The image of the stonemason chipping painstakingly on an object that will never be seen captures the essence of the spirit of human accomplishment. It is to me also a heroic image. There is a magnificence about Homo sapiens at his best that we need to start acknowledging again.
None of this is meant to deny our defects. We human beings are in many ways a sorry lot, prone to every manner of vanity and sin and error. The human pageant has been filled with wrong turns, backsliding, and horrible crimes. But our species, problematic as it is, has two compensating virtues, and they are the reason for the title of the book. In closing, let me spell them out.
The first is the abiding impulse of human beings to understand, to seek out the inner truth of things, and the capacity to succeed in that quest. We never do it all at once, and often the increments are so small and so infrequent that even the appearance of progress is hard to detect. But as individuals we are able to discover many small truths and, as a species, as time goes on, to converge on Truth in its large and final form.

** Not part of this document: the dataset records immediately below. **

(** Lines 575-589 of [SQLiteDriver::open]. *)
Definition parseOptions (conOpts : string) : Options :=
  let opts := QStrList.split ";"%char (QStr.remove " "%char conOpts) in
  fold_left applyOption opts
            (mkOptions false (Z.lor SQLITE_OPEN_READWRITE SQLITE_OPEN_CREATE) 5000).

(** [SQLiteDriver::open], lines 567-608. *)
Definition open (name : string) (conOpts : string) (s : SQLiteDriver) (w : World)
  : bool * SQLiteDriver * World :=
  let '(s, w) := if isOpen (base s) then close s w else (s, w) in
  if QStr.isEmpty name then (false, s, w)
  else
    let o := parseOptions conOpts in
    let s0 := sqlite3_enable_shared_cache (sharedCache o) (db w) in
    let '(res, handle, s1) := sqlite3_open_v2 (toUtf8 name) (openMode o) s0 in
    if res =? SQLITE_OK then
      let s2 := sqlite3_busy_timeout handle (timeOut o) s1 in
      let s3 := installSQLiteExtension handle s2 in
      (true,
       mkDriver (mkQSqlDriver true false (driverLastError (base s))) handle (results s),
       mkWorld s3 (calls w))
    else
      let err := qMakeError handle (translate "SQLiteDriver" "Error opening database")
                            ConnectionError (-1) (mkWorld s1 (calls w)) in
      (false,
       mkDriver (mkQSqlDriver (isOpen (base s)) true err) handle (results s),
       mkWorld s1 (calls w)).

(** [SQLiteResult::lastInsertId], lines 475-483. *)
Definition lastInsertId (r : SQLiteResult) (w : World) : QVariant :=
  if isActive (q r) then
    let id := sqlite3_last_insert_rowid (access (d r)) (db w) in
    if negb (id =? 0) then QVLongLong id else QVInvalid
  else QVInvalid.

End Opening.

The other impulse is Homo sapiens’s abiding attraction to beauty. Some of the earliest artifacts of the species evince the impulse to adorn, to decorate, to create something that has no purpose but to be pleasing to the human eye or ear, to our sense of taste or touch, to our internal sense of what is beautiful. A lucky few of us are able to create beauty; all of us have some corner in our souls that yearns for it.
Truth and beauty. Keats tells us they are one and the same—"Beauty is truth, truth beauty"—and his nineteenth-century romanticism still seems apt. We needn’t push the thought too far—some truths are unlovely and some beauty has only the most tenuous relationship to any truth. But in the pageant of human accomplishment, truth and beauty have been foci, ends toward which the human spirit inclines.
A leading spokesman for contemporary intellectual fashion, Duke professor of English literature Stanley Fish, said proudly a few years ago of modern literary criticism—deconstructionism—that it "relieves me of the obligation to be right . . . and demands only that I be interesting." It was a silly thing for a grown man to say and a criminal thing for a teacher to say. But its very foolishness is a sign of how transitory contemporary intellectual fashion must prove to be. Truth exists. Beauty exists. Mankind’s collective yearning for them is what makes our species worth valuing. Against the backdrop of these abiding truths, no competing fiction can long be even "interesting."